Start of Provided data
(** * What a thread may still do *)

Inductive WPhase :=
  | PFree
  | PAdded     (* counted, the loop is not started yet *)
  | PLoop
  | PClosing   (* inside closeOnce *)
  | PEnd.
Definition allowedW (ph : WPhase) (o : WOp) : Prop :=
  match o with
  | WHandler _ | WAck _ | WNack _ | WSubmit _ | WReceive | WDelete _ | WDone => ph = PLoop
  | WCancel _ => ph = PLoop ∨ ph = PClosing
  | WPoolClose => ph = PLoop ∨ ph = PFree
  | WGo _ _ => ph = PAdded
  | WSnapshot | WPubSubClose | WOnceExit => ph = PClosing
  | _ => ph = PFree
  end.
Definition nextW (ph : WPhase) (o : WOp) : WRes o → WPhase :=
  match o return WRes o → WPhase with
  | WAdd => λ _, PAdded
  | WGo _ _ | WDone | WWait => λ _, PEnd
  | WOnceEnter => λ first : bool, if first then PClosing else PFree
  | WOnceExit => λ _, PFree
  | _ => λ _, ph
  end.
(** A loop that ran out of fuel is still running. *)
Definition finalW (ph : WPhase) (_ : option error) : Prop := match ph with PAdded | PClosing => False | _ => True end.
Definition wthread (ph : WPhase) (c : WProg) : Prop := follows WRes allowedW nextW finalW ph c.

Lemma receiveLoop_loops fuel pooled : follows WRes allowedW nextW (λ ph _, ph = PLoop) PLoop (receiveLoop fuel pooled).
Proof.
  induction fuel as [|fuel IH]; [done|]. split; [done|]. intros [| |m]; [done..|]. cbn [nextW].
  eapply (follows_bind WRes _ _ (λ ph _, ph = PLoop)); [|by intros ph ? ->].
  destruct pooled.
  - split; [done|]. intros [err|]; [|done]. by split.
  - by do 2 (split; [done|]; intros ?).
Qed.
Lemma consume_thread_w fuel sub pooled : wthread PLoop (consume fuel sub pooled).
Proof.
  unfold wthread, consume. eapply follows_bind; [apply receiveLoop_loops|]. intros ph [|] ->; [|done].
  split; [by left|]. intros ?. split; [done|]. intros ?. destruct pooled.
  - split; [by left|]. intros ?. split; [done|]. done.
  - split; [done|]. done.
Qed.
Lemma subscribe_free topic hh pooled :
  follows WRes allowedW nextW (λ ph r, match (r : option error) with Some _ => ph = PFree | None => ph = PEnd end) PFree (subscribe topic hh pooled).
Proof.
  unfold subscribe. destruct hh; [|done]. split; [done|]. intros [err|]; [done|]. split; [done|]. intros [err|]; [done|].
  by do 3 (split; [done|]; intros ?).
Qed.
Lemma cancelAll_closing subs : follows WRes allowedW nextW (λ ph _, ph = PClosing) PClosing (cancelAll subs).
Proof. induction subs as [|s subs IH]; [done|]. split; [by right|]. intros ?. exact IH. Qed.
Lemma watermill_method_thread m : wthread PFree (method m).
Proof.
  destruct m as [topic payload|topic hh|topic hh w q|]; unfold wthread.
  - split; [done|]. intros [err|]; [done|]. by split.
  - eapply follows_weaken; [apply (subscribe_free topic hh false)|]. by intros ph [err|] ->.
  - unfold method, SubscribeWithOptions. destruct hh; [|done]. split; [done|]. intros [err|]; [done|]. cbn [nextW].
    destruct (New w q) as [p|err]; [|done]. eapply follows_bind; [apply subscribe_free|]. intros ph [err|] ->; [|done].
    split; [by right|]. by intros ?.
  - split; [done|]. intros first. cbn [nextW].
    eapply (follows_bind WRes _ _ (λ ph _, ph = PFree)); [|intros ph [err|] ->; [done|]; by split].
    destruct first; [|done]. split; [done|]. intros subs. cbn [nextW].
    eapply follows_bind; [apply cancelAll_closing|]. intros ph ? ->. by do 2 (split; [done|]; intros ?).
Qed.

(** * Shutdown *)

Definition startedW (o : WOp) : list WPhase := match o with WGo _ _ => [PLoop] | _ => [] end.
Lemma watermill_starts env fuel o b r b' ps : exec env fuel o b = Some (r, b', ps) → Forall2 wthread (startedW o) ps.
Proof.
  destruct o; cbn [exec]; intros H; repeat (case_match; simplify_eq); simplify_eq; repeat constructor. apply consume_thread_w.
Qed.

Definition countedW (ph : WPhase) : bool := match ph with PAdded | PLoop => true | _ => false end.
Definition wgExact (b : WBus) (phs : list WPhase) : Prop := wb_wg b = countIf countedW phs.
Lemma moves_wg b phs b' phs' : wgExact b phs → moves exec allowedW nextW PFree startedW b phs b' phs' → wgExact b' phs'.
Proof.
  intros Hi Hm. unfold wgExact in *. destruct Hm as [|i ph o r b' env fuel ps Hph Ha He].
  { rewrite countIf_app, countIf_one. simpl. lia. }
  pose proof (countIf_insert countedW phs i ph (nextW ph o r) Hph) as Hc. rewrite countIf_app.
  assert (Hst : countIf countedW (startedW o) = match o with WGo _ _ => 1 | _ => 0 end) by (by destruct o).
  rewrite Hst. destruct o; cbn [exec allowedW nextW] in *; repeat (case_match; simplify_eq); simplify_eq; simpl in *;
    try (destruct Ha as [-> | ->]); subst; simpl in *; lia.
Qed.

(** When a [Close] of the Watermill bus returns nil, no consume loop is running;
    but see [watermill_late_handler]. *)
Theorem watermill_close_nil s i k env fuel st ps : busReachable s → sys_threads s !! i = Some (Call WWait k) →
  exec env fuel WWait (sys_st s) = Some (None, st, ps) →
  ∀ n o k', sys_threads s !! n = Some (Call o k') →
    match o with WReceive | WHandler _ | WAck _ | WNack _ | WSubmit _ | WDelete _ | WDone => False | _ => True end.
Proof.
  intros Hr Hi He. destruct (threads_inv exec method allowedW nextW finalW PFree startedW watermill_method_thread watermill_starts
    wgExact NewEventBus eq_refl moves_wg s Hr) as (phs & Hth & Hw).
  cbn [exec] in He. destruct (env WWait); [done|]. destruct (Nat.eqb_spec (wb_wg (sys_st s)) 0) as [Hz|]; [|done].
  intros n o k' En. destruct (Forall2_lookup_r _ _ _ _ _ Hth En) as (ph & Eph%list_elem_of_lookup_2 & Ha & _).
  unfold wgExact in Hw. pose proof (countIf_pos countedW phs ph Eph) as Hp.
  destruct o; try done; simpl in Ha; subst ph; specialize (Hp eq_refl); lia.
Qed.

Definition demoBroker (o : WOp) : WRes o :=
  match o return WRes o with
  | WHandler _ => HReturn None
  | WReceive => RcMessage (mkMessage 1 "buffered")
  | WSubmit _ | WPoolClose | WCtxErr | WPubSubPublish _ _ | WPubSubSubscribe _ | WPubSubClose | WWait => None
  | WAck _ | WNack _ | WCancel _ | WDelete _ | WDone | WAdd | WGo _ _ | WOnceExit => tt
  | WRegister => 0
  | WOnceEnter => true
  | WSnapshot => []
  end.
Definition runBus (ls : list (Label (R := WRes) (L := WMethod))) := Threads.run exec method ls (mkSys NewEventBus []).
Lemma watermill_runBus_reachable ls s : runBus ls = Some s → busReachable s.
Proof. intros H. by exists ls. Qed.

(** A subscriber that has subscribed to the channel but is not counted yet while
    [Close] runs: its loop starts after [Close] has returned nil, and handles
    the messages the channel had buffered for it. *)
Definition late_run : list (Label (R := WRes) (L := WMethod)) :=
  [LSpawn (MSubscribe "orders" true); LRun 0 demoBroker 3; LRun 0 demoBroker 3; LSpawn MClose] ++ replicate 5 (LRun 1 demoBroker 3) ++
  replicate 3 (LRun 0 demoBroker 3) ++ [LRun 2 demoBroker 3].
Lemma watermill_late_handler : ∃ s m k, runBus late_run = Some s ∧ sys_threads s !! 1 = Some (Ret None) ∧
  sys_threads s !! 2 = Some (Call (WHandler m) k).
Proof.
  assert (match runBus late_run with
    | Some s => match sys_threads s !! 1, sys_threads s !! 2 with Some (Ret None), Some (Call (WHandler _) _) => true | _, _ => false end
    | None => false end = true) as H by (vm_compute; reflexivity).
  destruct (runBus late_run) as [s|] eqn:E; [|discriminate H].
  destruct (sys_threads s !! 1) as [[[err|]|o k]|] eqn:E1; try discriminate H.
  destruct (sys_threads s !! 2) as [[a|o k]|] eqn:E2; try discriminate H. destruct o as [m| | | | | | | | | | | | | | | | | | |]; try discriminate H.
  exists s, m, k. rewrite E1, E2. split; [reflexivity|]. split; reflexivity.
Qed.

(** A closer waits while a loop ends. *)
Definition endingBroker (o : WOp) : WRes o := match o return WRes o with WReceive => RcDone | o => demoBroker o end.
Definition demo_run : list (Label (R := WRes) (L := WMethod)) :=
  [LSpawn (MSubscribe "orders" true)] ++ replicate 5 (LRun 0 demoBroker 3) ++ [LSpawn MClose] ++ replicate 5 (LRun 2 demoBroker 3) ++
  replicate 4 (LRun 1 endingBroker 3).
Lemma watermill_close_nil_witness : ∃ s k, runBus demo_run = Some s ∧ sys_threads s !! 2 = Some (Call WWait k) ∧
  ∀ n o k', sys_threads s !! n = Some (Call o k') →
    match o with WReceive | WHandler _ | WAck _ | WNack _ | WSubmit _ | WDelete _ | WDone => False | _ => True end.
Proof.
  assert (match runBus demo_run with
    | Some s => match sys_threads s !! 2 with Some (Call WWait _) => wb_wg (sys_st s) =? 0 | _ => false end | None => false end = true) as H
    by (vm_compute; reflexivity).
  destruct (runBus demo_run) as [s|] eqn:E; [|discriminate H].
  destruct (sys_threads s !! 2) as [[a|o k]|] eqn:Ei; try discriminate H. destruct o; try discriminate H.
  exists s, k. split; [reflexivity|]. split; [exact Ei|].
  apply (watermill_close_nil s 2 k demoBroker 0 (sys_st s) [] (watermill_runBus_reachable _ _ E) Ei).
  simpl. rewrite H. reflexivity.
Defined.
End of Provided data
[Task to complete]: Identify each line in the records above containing the word "channel"; copy those lines.

[Task output]:
(** A subscriber that has subscribed to the channel but is not counted yet while
    the messages the channel had buffered for it. *)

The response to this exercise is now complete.